EM MEMÓRIA A PAULINO GAUJAJARA E A TODOS OS INDÍGENAS ASSASSINADOS
Chega um tempo em que um sorriso é provocação
E velhos conhecidos dobram a esquina para não se encontrar
Tempo em que ter razão é um dever
E o sangue que corre já não tem mais importância
Desde que não seja o seu.
Chega um tempo em que o ódio é uma bandeira
Costurada por mãos inconscientes
E as pessoas adotam gritos de guerra
Com a fé de orações.
Chega um tempo em que a morte não assombra
Porque o que vale é o poder da bala
Tempo em que a palavra justiça incomoda
Porque remete a histórias antigas
Que se quer esquecer.
Chega um tempo em que os ombros
não suportam mais o mundo
Tempo em que quem veste outra camisa é abominação
E a floresta não tem mais guardião
Tempo de guardar segredos e revelar intolerâncias.

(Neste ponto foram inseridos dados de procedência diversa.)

(** * NestJS-Fundamentals, Chapter 2: the songs service and its controller

    A shallow embedding of [songs/songs.service.ts] and of the songs
    controller.  Both files are a few lines of TypeScript, but what the
    specification says about them is mostly about *object identity*: which
    array a method hands out, and whether writing to that array is visible
    through the service afterwards.  The embedding therefore keeps the
    JavaScript heap explicit: arrays and objects live in cells, values of
    array and object type are references to cells, and every method is a
    heap transformer that may complete normally or throw. *)

From Stdlib Require Import ZArith.
From stdpp Require Import base option list strings gmap fin_sets.

Local Open Scope string_scope.
Local Open Scope list_scope.

(** ** The heap *)

(** A reference to a heap cell. *)
Abbreviation loc := positive.

(** Values an object property typed [any] may hold.  The code never
    computes with them; numbers are kept as integers. *)
Inductive JsVal : Type :=
  | JUndefined
  | JNull
  | JBool (b : bool)
  | JNum (n : Z)
  | JStr (s : string)
  | JRef (l : loc).

(** [interface Song { title: string; artist: string; [key: string]: any }] *)
Record Song : Type := mkSong {
  title : string;
  artist : string;
  extra : gmap string JsVal
}.

(** A heap cell is an array of song references ([Song[]]) or a song object. *)
Inductive Cell : Type :=
  | CArr (elems : list loc)
  | CObj (o : Song).

Abbreviation Heap := (gmap loc Cell).

Inductive JsError : Type :=
  | TypeError.

(** How a call ends: normally, with a value and the heap it leaves, or by
    throwing. *)
Inductive Completion (A : Type) : Type :=
  | Normal (a : A) (h : Heap)
  | Throw (e : JsError).

Arguments Normal {A} a h.
Arguments Throw {A} e.

Definition JS (A : Type) : Type := Heap -> Completion A.

Global Instance JS_ret : MRet JS := fun A (a : A) h => Normal a h.

Global Instance JS_bind : MBind JS := fun A B (k : A -> JS B) (m : JS A) h =>
  match m h with
  | Normal a h' => k a h'
  | Throw e => Throw e
  end.

Global Instance JS_fmap : FMap JS := fun A B (f : A -> B) (m : JS A) h =>
  match m h with
  | Normal a h' => Normal (f a) h'
  | Throw e => Throw e
  end.

(** The heap a normal completion leaves. *)
Definition heap_of {A} (c : Completion A) : option Heap :=
  match c with Normal _ h => Some h | Throw _ => None end.

(** Allocation picks a reference no cell of the heap uses. *)
Definition alloc (c : Cell) : JS loc :=
  fun h => let l := fresh (dom h) in Normal l (<[l := c]> h).
(** * Verification of [services/geminiService.ts]

    The service exports two functions:
    - [fileToBase64], which reads a [File] through the browser's
      [FileReader.readAsDataURL] and keeps the second comma-separated field
      of the resulting data URL;
    - [editImageWithPrompt], which checks [process.env.API_KEY], issues one
      [generateContent] call and scans the response for inline image data.

    The browser and SDK primitives the service calls ([FileReader], base64,
    [String.prototype.split], [generateContent]) are modelled in the modules
    [Base64] and [JS]; the two exported functions are embedded in the module
    [GeminiService], each line following the TypeScript source. *)

From Stdlib Require Import NArith ZArith Lia.
From Stdlib Require Import Strings.Byte Strings.Ascii.
From stdpp Require Import base option list strings.

Local Open Scope N_scope.

(** * Base64 (RFC 4648, section 4), the payload encoding of a data URL *)

Module Base64.

(** The 64-character alphabet, indexed by sextet value. *)
Definition alphabet : list ascii :=
  String.list_ascii_of_string
    "ABCDEFGHIJKLMNOPQRSTUVWXYZabcdefghijklmnopqrstuvwxyz0123456789+/".

Definition pad : ascii := "="%char.

Definition char_of_sextet (n : N) : ascii :=
  nth (N.to_nat n) alphabet "A"%char.

Definition sextet_of_char (c : ascii) : option N :=
  let k := N_of_ascii c in
  if (65 <=? k) && (k <=? 90) then Some (k - 65)
  else if (97 <=? k) && (k <=? 122) then Some (k - 97 + 26)
  else if (48 <=? k) && (k <=? 57) then Some (k - 48 + 52)
  else if k =? 43 then Some 62
  else if k =? 47 then Some 63
  else None.

(** Regrouping of three octets into four sextets, and back. *)
Definition sextet1 (a : N) : N := a / 4.
Definition sextet2 (a b : N) : N := (a mod 4) * 16 + b / 16.
Definition sextet3 (b c : N) : N := (b mod 16) * 4 + c / 64.
Definition sextet4 (c : N) : N := c mod 64.

Definition octet1 (s1 s2 : N) : N := s1 * 4 + s2 / 16.
Definition octet2 (s2 s3 : N) : N := (s2 mod 16) * 16 + s3 / 4.
Definition octet3 (s3 s4 : N) : N := (s3 mod 4) * 64 + s4.

(** [encode] is what [btoa] and [readAsDataURL] compute on raw bytes:
    full groups of three bytes give four characters, a trailing group of
    one or two bytes is zero-filled and padded with [=]. *)
Fixpoint encode (bs : list byte) : string :=
  match bs with
  | [] => EmptyString
  | [a] =>
      let a := Byte.to_N a in
      String (char_of_sextet (sextet1 a))
        (String (char_of_sextet (sextet2 a 0))
           (String pad (String pad EmptyString)))
  | [a; b] =>
      let a := Byte.to_N a in
      let b := Byte.to_N b in
      String (char_of_sextet (sextet1 a))
        (String (char_of_sextet (sextet2 a b))
           (String (char_of_sextet (sextet3 b 0))
              (String pad EmptyString)))
  | a :: b :: c :: rest =>
      let a := Byte.to_N a in
      let b := Byte.to_N b in
      let c := Byte.to_N c in
      String (char_of_sextet (sextet1 a))
        (String (char_of_sextet (sextet2 a b))
           (String (char_of_sextet (sextet3 b c))
              (String (char_of_sextet (sextet4 c)) (encode rest))))
  end.
(** The frames of a plan, position by position. *)
Lemma get_transfer_chunks_frames (self : TransferDataCreator) :
  (forall h, _header self = Some h -> length h = 12%nat) ->
  exists plan,
    get_transfer_chunks self = Ok plan
    /\ length plan = length (plan_contents self)
    /\ forall k content,
         nth_error (plan_contents self) k = Some content ->
         exists frame,
           nth_error plan k = Some frame
           /\ _construct_single_chunk self content
                ((Z.of_nat k + 1) mod 256) = Ok frame.
Proof.
  intro Hheader. unfold get_transfer_chunks, plan_contents.
  rewrite get_data_parts_blocks.
  destruct (_header self) as [header|] eqn:Eh.
  - destruct (construct_single_chunk_ok self header 1) as
      (sb & cb & hi & lo & E & _); [rewrite (Hheader header eq_refl); lia|lia|].
    set (frame0 := _ ++ _) in E. rewrite E. cbn [rbind].
    destruct (construct_parts_ok self _ (payload_blocks_bounded (_data self))
                (1 + 1) ([] ++ [frame0]))
      as (frames & Eframes & Hlen & Hnth); [lia|].
    exists (frame0 :: frames).
    split; [exact Eframes|].
    split; [cbn [length app]; now rewrite Hlen|].
    intros [|k] content Hk; cbn [app nth_error] in *.
    + injection Hk as <-. exists frame0. split; [reflexivity|exact E].
    + destruct (Hnth k content Hk) as (frame & F1 & F2).
      exists frame. split; [assumption|].
      replace (Z.of_nat (S k) + 1) with (1 + 1 + Z.of_nat k) by lia.
      exact F2.
  - destruct (construct_parts_ok self _ (payload_blocks_bounded (_data self))
                1 [])
      as (frames & Eframes & Hlen & Hnth); [lia|].
    exists frames.
    split; [exact Eframes|]. split; [cbn [app]; exact Hlen|].
    intros k content Hk. cbn [app] in Hk.
    destruct (Hnth k content Hk) as (frame & F1 & F2).
    exists frame. split; [assumption|].
    replace (Z.of_nat k + 1) with (1 + Z.of_nat k) by lia.
    exact F2.
Qed.
(** Overwriting the value of a key that is present keeps its place. *)
Fixpoint update {V} (k : string) (v : V) (o : t V) : t V :=
  match o with
  | [] => []
  | (k', v') :: o' =>
      if String.eqb k' k then (k', v) :: o' else (k', v') :: update k v o'
  end.

(** A new array index goes before the first key that is not an array index
    or is a larger one. *)
Fixpoint insertIndex {V} (n : N) (k : string) (v : V) (o : t V) : t V :=
  match o with
  | [] => [(k, v)]
  | (k', v') :: o' =>
      match arrayIndex k' with
      | Some n' =>
          if (n' <? n)%N then (k', v') :: insertIndex n k v o'
          else (k, v) :: o
      | None => (k, v) :: o
      end
  end.

(** [o[k] = v] *)
Definition set {V} (k : string) (v : V) (o : t V) : t V :=
  if has k o then update k v o
  else match arrayIndex k with
       | Some n => insertIndex n k v o
       | None => o ++ [(k, v)]
       end.

(** [delete o[k]] *)
Definition delete {V} (k : string) (o : t V) : t V :=
  List.filter (fun kv => negb (String.eqb (fst kv) k)) o.

(** [Object.entries(o)] and [Object.keys(o)] *)
Definition entries {V} (o : t V) : list (string * V) := o.
Definition keys {V} (o : t V) : list string := map fst o.

(** [_.fromPairs(pairs)]: the pairs are assigned from left to right into
    an empty object. *)
Definition fromPairs {V} (pairs : list (string * V)) : t V :=
  fold_left (fun o kv => set (fst kv) (snd kv) o) pairs [].

End Obj.

(** ** Exceptions *)

Record Error := mkError {
  errorName : string;   (* ["Error"], ["TypeError"], ... *)
  message : string
}.

(** [`${error}`], that is [Error.prototype.toString]. *)
Definition errorToString (e : Error) : string :=
  match errorName e, message e with
  | EmptyString, m => m
  | n, EmptyString => n
  | n, m => n +:+ ": " +:+ m
  end.

Inductive result (A : Type) : Type :=
| Return (a : A)
| Throw (e : Error).
Arguments Return {A} a.
Arguments Throw {A} e.

Definition bind {A B} (r : result A) (f : A -> result B) : result B :=
  match r with
  | Return a => f a
  | Throw e => Throw e
  end.

(** ** The file system *)

Record FileSystem := mkFS {
  files : gmap string string;
  directories : gset string
}.

(** [readFileSync(path, { encoding: 'utf8' })] *)
Definition readFileSync (fs : FileSystem) (path : string) : result string :=
  match files fs !! path with
  | Some content => Return content
  | None => Throw (mkError "Error" ("ENOENT: no such file or directory, open '" +:+ path +:+ "'"))
  end.

(** The file system in which the file [path] holds [data], and the one in
    which the [paths] are directories. *)
Definition withFile (fs : FileSystem) (path data : string) : FileSystem :=
  mkFS (<[path := data]> (files fs)) (directories fs).
Definition withDirectories (fs : FileSystem) (paths : list string) : FileSystem :=
  mkFS (files fs) (list_to_set paths ∪ directories fs).

(** The flag of [writeFileSync]: [w] by default, [wx] to fail on a file
    that exists. *)
Inductive WriteFlag := FlagW | FlagWX.

(** A computation that reads and writes files and may throw: the file system
    it leaves behind comes with the outcome. *)
Definition io (A : Type) : Type := FileSystem -> FileSystem * result A.

Definition ioReturn {A} (a : A) : io A := fun fs => (fs, Return a).
Definition ioThrow {A} (e : Error) : io A := fun fs => (fs, Throw e).
Definition ioLift {A} (r : result A) : io A := fun fs => (fs, r).
Definition ioBind {A B} (m : io A) (f : A -> io B) : io B :=
  fun fs =>
    match m fs with
    | (fs', Return a) => f a fs'
    | (fs', Throw e) => (fs', Throw e)
    end.

(** Both are monads; stdpp's notation [x ← m; k] sequences them. *)
Global Instance result_ret : MRet result := @Return.
Global Instance result_bind : MBind result := fun A B f r => bind r f.
Global Instance io_ret : MRet io := @ioReturn.
Global Instance io_bind : MBind io := fun A B f m => ioBind m f.

(** ** Data model

    Records follow the TypeScript types the module declares or imports; an
    optional or [undefined]-able field is an [option]. *)

(** A prop-type descriptor of react-docgen, with the two fields the module
    reads. What else it holds is read by the imported renderers only. *)
Module PropType.
Record t := mk { name : string; raw : option string }.
End PropType.

(** A prop descriptor as react-docgen returns it. *)
Module PropDescriptor.
Record t := mk {
  type : PropType.t;
  description : option string;
  jsdocDefaultValue : option string   (* [jsdocDefaultValue?.value] *)
}.
End PropDescriptor.

(** [DescribeablePropDescriptor], the result of [createDescribeableProp]. *)
Module Describeable.
Record t := mk { required : bool; type : PropType.t }.
End Describeable.

(** What [getChained] returns when it does not return [false]. *)
Module Chained.
Record t := mk { type : PropType.t; required : bool }.
End Chained.

(** A described argument or return value of a function prop. *)
Module Described.
Record t := mk { name : string; description : string }.
End Described.

(** The result of [generatePropDescription]. *)
Module PropDescription.
Record t := mk {
  deprecated : string;
  jsDocText : string;
  signature : option string;
  signatureArgs : option (list Described.t);
  signatureReturn : option Described.t;
  requiresRef : bool
}.
End PropDescription.

(** [AdditionalPropsInfo]: the module sets at most one of its keys, so a
    non-empty object is the key that is set. *)
Inductive AdditionalPropsInfo :=
| cssApi | sx | slotsApi | joy_size | joy_color | joy_variant.

Module Signature.
Record t := mk {
  type : string;
  describedArgs : option (list string);
  returned : option string
}.
End Signature.

Module TableType.
Record t := mk { name : option string; description : option string }.
End TableType.

(** An entry of [ReactApi['propsTable']]. *)
Module Entry.
Record t := mk {
  type : TableType.t;
  default : option string;
  required : option bool;
  deprecated : option bool;
  deprecationInfo : option string;
  signature : option Signature.t;
  additionalInfo : option AdditionalPropsInfo
}.
End Entry.

Module Demo.
Record t := mk { demoPageTitle : string; demoPathname : string }.
End Demo.

Module Inheritance.
Record t := mk { name : string; apiPathname : string }.
End Inheritance.

(** [ComponentClassDefinition] *)
Module ClassDefinition.
Record t := mk {
  key : string;
  className : string;
  description : string;
  isGlobal : bool
}.
End ClassDefinition.

Module Slot.
Record t := mk {
  name : string;
  description : string;
  defaultComponent : option string;
  class : option string
}.
End Slot.

Module PropTranslation.
Record t := mk {
  description : string;
  requiresRef : option bool;
  deprecated : option string;
  typeDescriptions : option (Obj.t string)
}.
End PropTranslation.

Module ClassTranslation.
Record t := mk {
  description : string;
  conditions : option string;
  nodeName : option string
}.
End ClassTranslation.

Module Translations.
Record t := mk {
  componentDescription : string;
  propDescriptions : Obj.t PropTranslation.t;
  classDescriptions : Obj.t ClassTranslation.t;
  slotDescriptions : option (Obj.t string)
}.
End Translations.

(** [themeDefaultProps] is [boolean | undefined | null]. *)
Inductive ThemeDefaultProps :=
| ThemeUndefined
| ThemeNull
| ThemeBool (b : bool).

(** The documentation object react-docgen returns; [props!] in the module
    asserts that the props are there. *)
Module Docgen.
Record t := mk {
  props : Obj.t PropDescriptor.t;
  description : string
}.
End Docgen.

Module ReactApi.
Record t := mk {
  props : Obj.t PropDescriptor.t;
  description : string;
  demos : list Demo.t;
  EOL : string;
  filename : string;
  apiPathname : string;
  forwardsRefTo : option string;
  inheritance : option Inheritance.t;
  name : string;
  muiName : string;
  spread : option bool;
  themeDefaultProps : ThemeDefaultProps;
  classes : list ClassDefinition.t;
  slots : list Slot.t;
  propsTable : Obj.t Entry.t;
  imports : list string;
  translations : Translations.t
}.

Definition setDescription (api : t) (text : string) : t :=
  mk (props api) text (demos api) (EOL api) (filename api)
     (apiPathname api) (forwardsRefTo api) (inheritance api) (name api)
     (muiName api) (spread api) (themeDefaultProps api) (classes api)
     (slots api) (propsTable api) (imports api) (translations api).

Definition setPropsTable (api : t) (table : Obj.t Entry.t) : t :=
  mk (props api) (description api) (demos api) (EOL api) (filename api)
     (apiPathname api) (forwardsRefTo api) (inheritance api) (name api)
     (muiName api) (spread api) (themeDefaultProps api) (classes api)
     (slots api) table (imports api) (translations api).

Definition setTranslations (api : t) (tr : Translations.t) : t :=
  mk (props api) (description api) (demos api) (EOL api) (filename api)
     (apiPathname api) (forwardsRefTo api) (inheritance api) (name api)
     (muiName api) (spread api) (themeDefaultProps api) (classes api)
     (slots api) (propsTable api) (imports api) tr.
End ReactApi.

(** The result of [parseTest]. *)
Module TestInfo.
Record t := mk {
  forwardsRefTo : option string;
  spread : option bool;
  themeDefaultProps : ThemeDefaultProps;
  inheritComponent : option string
}.
End TestInfo.

(** The result of [componentInfo.readFile()]. *)
Module ReadFile.
Record t := mk {
  shouldSkip : bool;
  spread : option bool;
  EOL : string;
  src : string
}.
End ReadFile.

Module ComponentInfo.
Record t := mk {
  filename : string;
  name : string;
  muiName : string;
  apiPathname : string;
  apiPagesDirectory : string;
  isSystemComponent : bool;
  skipApiGeneration : bool;
  readFile : ReadFile.t;
  getDemos : list Demo.t;
  getInheritance : option string -> option Inheritance.t
}.
End ComponentInfo.

Module ProjectSettings.
Record t := mk { translationLanguages : list string }.
End ProjectSettings.

(** The part of the syntax tree that the component finder of
    [generateComponentApi] reads. *)
Module Ast.

Record Callee := mkCallee { calleeName : option string }.

Local Unset Elimination Schemes.

(** An expression: its [callee] when it is a call, and its [expression]
    when it wraps another one (as TypeScript's [as] does). *)
Inductive Expression :=
| Expr (callee : option Callee) (expression : option Expression).

(** A variable declaration holds the initialisers of its declarators
    ([None] for a declarator without one); the visitor returns [false] on
    it, so nothing below it is visited. Any other node holds its children
    in traversal order. *)
Inductive node :=
| VariableDeclaration (declarations : option (list (option Expression)))
| Other (children : list node).

End Ast.

(** The page content that [generateApiPage] serialises. *)
Module PageContent.
Record t := mk {
  props : Obj.t Entry.t;
  name : string;
  imports : list string;
  slots : option (list Slot.t);
  classes : list ClassDefinition.t;
  spread : option bool;
  themeDefaultProps : ThemeDefaultProps;
  muiName : string;
  forwardsRefTo : option string;
  filename : string;
  inheritance : option (string * string);   (* component, pathname *)
  demos : string;
  cssComponent : bool
}.
End PageContent.

(** Handlers of react-docgen and the TypeScript project are passed through
    untouched. *)
Inductive Handler := DocgenHandler (id : nat).
Inductive TypeScriptProject := Project (id : nat).

(** ** Imported functions

    What the module imports from other modules and libraries. *)
Class Imports := {
  (** [renderMarkdown] of [@mui/markdown] *)
  renderMarkdown : string -> string;
  (** [createDescribeableProp]: a descriptor, [null], or an exception *)
  createDescribeableProp : PropDescriptor.t -> string -> result (option Describeable.t);
  generatePropDescription : Describeable.t -> string -> PropDescription.t;
  (** [generatePropTypeDescription]: the type rendered as a display string *)
  generatePropTypeDescription : PropType.t -> string;
  (** [getChained]: [None] is the [false] it returns for a type that is not
      chained *)
  getChained : PropType.t -> option Chained.t;
  parseTest : string -> result TestInfo.t;
  parseSlotsAndClasses :
    TypeScriptProject -> string -> string -> list Slot.t * list ClassDefinition.t;
  (** [parse] of react-docgen: source, component finder ([null] for the
      default resolver), handlers and file name *)
  docgenParse :
    string -> option (Ast.node -> option Ast.Expression) -> list Handler -> string ->
    result Docgen.t;
  defaultHandlers : list Handler;
  muiDefaultPropsHandler : Handler;
  (** The markdown processor of [computeApiDescription] with its link
      transformer for the given host. *)
  remarkProcess : string -> string -> string;
  (** Babel's parse and traversal in [annotateComponentDefinition]: the
      [start] and [end] left by the visitors for the types source, the types
      file name, [api.filename] and its base name, or what they throw.
      [start] is an integer: the visitors set it to [node.start - 1], which
      is [-1] for a declaration that starts the file. *)
  locateJsdoc : string -> string -> string -> string -> result (Z * option Z);
  (** The error, if any, with which the operating system refuses to create
      the directory [path], and to create or overwrite the file [path],
      given the directories that exist: missing rights and the like. *)
  mkdirRefused : gset string -> string -> option Error;
  writeRefused : gset string -> string -> option Error;
  kebabCase : string -> string;
  localeCompare : string -> string -> Z;
  pathResolve : string -> string -> string;
  pathJoin : string -> string -> string;
  pathRelative : string -> string -> string;
  pathParseName : string -> string;
  (** The directories above a path, up to the root. *)
  pathAncestors : string -> list string;
  cwd : string;
  (** The formatter behind [writePrettifiedFile]. *)
  prettify : string -> string;
  stringifyTranslations : Translations.t -> string;
  stringifyPageContent : PageContent.t -> string
}.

Chega um tempo em que os homens
Reivindicam a propriedade exclusiva de Deus
E o pintam com suas cores
Tempo em que pensar diferente é blasfêmia.
Chega um tempo em que amor é para os fracos
Em que o rancor é uma ordem
Tempo de se contar os mortos
Com a mesma naturalidade de se contar vivos.
Chega um tempo em que a terra não é mais demarcada
E crimes são legitimados
Sob o pretexto de reerguer uma nação
E nessa cruel inversão
É mesmo um tempo de terror
Em que nosso irmão virou inimigo
E um mito é visto como salvador.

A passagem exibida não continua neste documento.